── Data extracts ──

(* ===== verification/WdogTheorems.v ===== *)
(** * Watchdog timers: theorem

    Sequences of watchdog calls and ticks against the list of timers. *)

From stdpp Require Import base tactics numbers sets list sorting.
From S2P Require Import Prelude Queue QueueProps Sched Wdog WdogProps WdogTick.

(** ** The system: calls and ticks, with functions that only take note *)

Definition calls : Type := list (Z * list Z).

Definition note (f : Z) (args : list Z) (a : wd_state * calls) : option (wd_state * calls) := let '(s, x) := a in Some (s, x ++ [(f, args)]).

Inductive wd_op :=
  | Start (w d f : Z) (args : list Z)
  | Cancel (w : Z)
  | Gettime (w : Z)
  | Tick.

(** The source: new state, calls made, and result *)
Definition wd_run (fuel : nat) (op : wd_op) (s : wd_state) (x : calls) : option (wd_state * calls * Z) :=
  match op with
  | Start w d f args => '(s, r) ← wd_start fuel s w d f args; Some (s, x, r)
  | Cancel w => '(s, r) ← wd_cancel fuel s w; Some (s, x, r)
  | Gettime w => r ← wd_gettime fuel s w; Some (s, x, r)
  | Tick => '(s, x) ← wd_timer note fuel s x; Some (s, x, OK)
  end.

Fixpoint wd_runs (fuel : nat) (ops : list wd_op) (s : wd_state) (x : calls) : option (wd_state * calls * list Z) :=
  match ops with
  | [] => Some (s, x, [])
  | op :: ops => '(s, x, r) ← wd_run fuel op s x; '(s, x, rs) ← wd_runs fuel ops s x; Some (s, x, r :: rs)
  end.

(** The list of timers *)
Definition call_of (y : timer) : Z * list Z := (t_func y, t_args y).

Definition timers_run (op : wd_op) (t : list timer) (x : calls) : list timer * calls * Z :=
  match op with
  | Start w d f args => (start_timer w d f args t, x, OK)
  | Cancel w => (cancel_timer w t, x, if bool_decide (w ∈ ids t) then OK else ERROR)
  | Gettime w => (t, x, time_left w t)
  | Tick => let t := tick_timer <$> t in (pending t, x ++ (call_of <$> expired t), OK)
  end.

Fixpoint timers_runs (ops : list wd_op) (t : list timer) (x : calls) : list timer * calls * list Z :=
  match ops with
  | [] => (t, x, [])
  | op :: ops => let '(t, x, r) := timers_run op t x in let '(t, x, rs) := timers_runs ops t x in (t, x, r :: rs)
  end.

(** ** Proof *)

Definition note_timers (f : Z) (args : list Z) (a : list timer * list Z * calls) : list timer * list Z * calls :=
  let '(t, F, x) := a in (t, F, x ++ [(f, args)]).

#[export] Instance note_ok : handler_ok note note_timers (fun _ _ _ => True).
Proof.
  constructor; [|done]. intros s y t F x Hr _ _. by exists s, t, F, (x ++ [(t_func y, t_args y)]).
Qed.

Lemma run_due_note n t F x : (length (expired t) <= n)%nat -> run_due note_timers n (t, F, x) = (pending t, F, x ++ (call_of <$> expired t)).
Proof.
  revert t x. induction n as [|n IH]; intros t x Hn.
  - destruct t as [|y t]; [simpl; by rewrite app_nil_r|]. simpl in *. destruct (t_left y <=? 0); [simpl in Hn; lia|]. simpl. by rewrite app_nil_r.
  - destruct t as [|y t]; [simpl; by rewrite app_nil_r|]. cbn [run_due expired pending] in *. destruct (t_left y <=? 0); [|simpl; by rewrite app_nil_r].
    unfold note_timers at 2. rewrite IH by (simpl in Hn; lia). rewrite fmap_cons, <- app_assoc. done.
Qed.

(** The watchdogs in use *)
Definition op_ok (W : list Z) (op : wd_op) : Prop :=
  match op with Start w d _ args => w ∈ W /\ 0 <= d <= 2147483647 /\ (length args <= 4)%nat | _ => True end.

Lemma pending_subseteq t : forall y, y ∈ pending t -> y ∈ t.
Proof. induction t as [|z t IH]; simpl; [done|]. destruct (t_left z <=? 0); set_solver. Qed.

Lemma timers_run_ids W op t x t' x' r :
  op_ok W op -> ids t ⊆ W -> timers_run op t x = (t', x', r) -> ids t' ⊆ W.
Proof.
  intros Hop Ht E. destruct op as [w d f args|w|w|]; simpl in E; injection E as <- <- <-.
  - destruct Hop as [Hw _]. intros z (y & -> & Hy)%list_elem_of_fmap. unfold start_timer in Hy. assert (Hs : y = mk_timer w (Z.min (d + 1) 2147483647) f args \/ y ∈ cancel_timer w t).
    { revert Hy. generalize (cancel_timer w t) as u. clear. induction u as [|v u IH]; simpl; [set_solver|]. destruct (t_left v <=? _); set_solver. }
    destruct Hs as [->|Hy']; [done|]. apply Ht. unfold cancel_timer in Hy'. apply list_elem_of_filter in Hy' as [_ Hy']. apply list_elem_of_fmap. by exists y.
  - intros z (y & -> & Hy)%list_elem_of_fmap. unfold cancel_timer in Hy. apply list_elem_of_filter in Hy as [_ Hy]. apply Ht, list_elem_of_fmap. by exists y.
  - done.
  - intros z (y & -> & Hy%pending_subseteq)%list_elem_of_fmap. apply list_elem_of_fmap in Hy as (v & -> & Hv). apply Ht, list_elem_of_fmap. by exists v.
Qed.

Lemma wd_run_spec fuel W op s t F x :
  wd_rep 1 s t F -> ids t ⊆ W -> (length W < fuel)%nat -> (forall w, w ∈ W -> w <> 0 /\ w ∉ F) -> op_ok W op ->
  exists s', wd_run fuel op s x = Some (s', (timers_run op t x).1.2, (timers_run op t x).2) /\ wd_rep 1 s' (timers_run op t x).1.1 F.
Proof.
  intros Hr Ht Hf HW Hop. assert (Hlen : (length t < fuel)%nat).
  { apply Nat.le_lt_trans with (length W); [|done]. rewrite <- (length_fmap t_id t). apply submseteq_length, NoDup_submseteq; [|done].
    apply (sq_nodup _ _ _ (wr_active _ _ _ _ Hr)). }
  destruct op as [w d f args|w|w|]; simpl.
  - destruct Hop as (Hw & Hd & Ha). destruct (HW w Hw) as [Hw0 HwF]. destruct (wd_start_spec 1 fuel s t F w d f args Hr) as (s' & -> & Hr'); try done. by exists s'.
  - destruct (wd_cancel_spec 1 fuel s t F w Hr) as (s' & -> & Hr' & _); try done. by exists s'.
  - rewrite (wd_gettime_spec 1 fuel s t F w) by done. by exists s.
  - destruct (wd_timer_spec note note_timers (fun _ _ _ => True) fuel s t F x Hr I Hlen) as (s' & t' & F' & x' & -> & Htick & Hr' & _). exists s'.
    unfold tick in Htick. rewrite run_due_note in Htick by apply expired_length. injection Htick as <- <- <-. done.
Qed.

(** C4: the queue of watchdogs is a list of timers.  Every sequence of
    [wd_start], [wd_cancel], [wd_gettime] and timer ticks runs without a failed
    assertion, returns what it returns on timers that hold their remaining
    ticks, and calls the same functions with the same arguments in the same
    order: in [start_timer] a delay of [d] ends with the tick [d] + 1. *)
Theorem wdogs_refine_timers fuel W ops s t F x :
  wd_rep 1 s t F -> ids t ⊆ W -> (length W < fuel)%nat -> (forall w, w ∈ W -> w <> 0 /\ w ∉ F) -> Forall (op_ok W) ops ->
  exists s' t' x' rs, wd_runs fuel ops s x = Some (s', x', rs) /\ timers_runs ops t x = (t', x', rs) /\ wd_rep 1 s' t' F.
Proof.
  intros Hr Ht Hf HW Hops. revert s t x Hr Ht. induction Hops as [|op ops Hop _ IH]; intros s t x Hr Ht; [by exists s, t, x, []|]. simpl.
  destruct (wd_run_spec fuel W op s t F x Hr Ht Hf HW Hop) as (s1 & -> & Hr1). destruct (timers_run op t x) as [[t1 x1] r] eqn:E. simpl in *.
  destruct (IH s1 t1 x1 Hr1 (timers_run_ids W op t x t1 x1 r Hop Ht E)) as (s2 & t2 & x2 & rs & -> & -> & Hr2). simpl. by exists s2, t2, x2, (r :: rs).
Qed.

(** Three watchdogs, none of them running. *)
Definition wd_idle : wd_state :=
  mk_wd (mk_links (fun _ => 0) (fun _ => 0)) (fun _ => mk_wdog 0 0 0 0 []) empty_queue empty_queue 0.

Lemma wdogs_refine_timers_witness :
  exists s' t' x' rs,
    wd_runs 4 [Start 100 2 7 [1]; Start 132 0 8 []; Tick; Gettime 100; Start 164 1 9 [5; 6]; Tick; Tick; Cancel 164] wd_idle [] = Some (s', x', rs) /\
    timers_runs [Start 100 2 7 [1]; Start 132 0 8 []; Tick; Gettime 100; Start 164 1 9 [5; 6]; Tick; Tick; Cancel 164] [] [] = (t', x', rs) /\ wd_rep 1 s' t' [].
Proof.
  apply (wdogs_refine_timers 4 [100; 132; 164]).
  - constructor; try (simpl; set_solver); [apply sq_rep_empty|apply sq_rep_empty|constructor].
  - intros z Hz. rewrite fmap_nil in Hz. set_solver.
  - simpl. lia.
  - intros w Hw. repeat (apply elem_of_cons in Hw as [->|Hw]; [split; [lia|set_solver]|]). set_solver.
  - repeat constructor; simpl; (done || lia || set_solver).
Defined.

───

- _Problem_: Repeat exactly the lines of the listing from its first line through the line that holds "(** ** The system: calls". Nothing else should appear.

- _Your solution_:
(* ===== verification/WdogTheorems.v ===== *)
(** * Watchdog timers: theorem

    Sequences of watchdog calls and ticks against the list of timers. *)

From stdpp Require Import base tactics numbers sets list sorting.
From S2P Require Import Prelude Queue QueueProps Sched Wdog WdogProps WdogTick.

(** ** The system: calls and ticks, with functions that only take note *)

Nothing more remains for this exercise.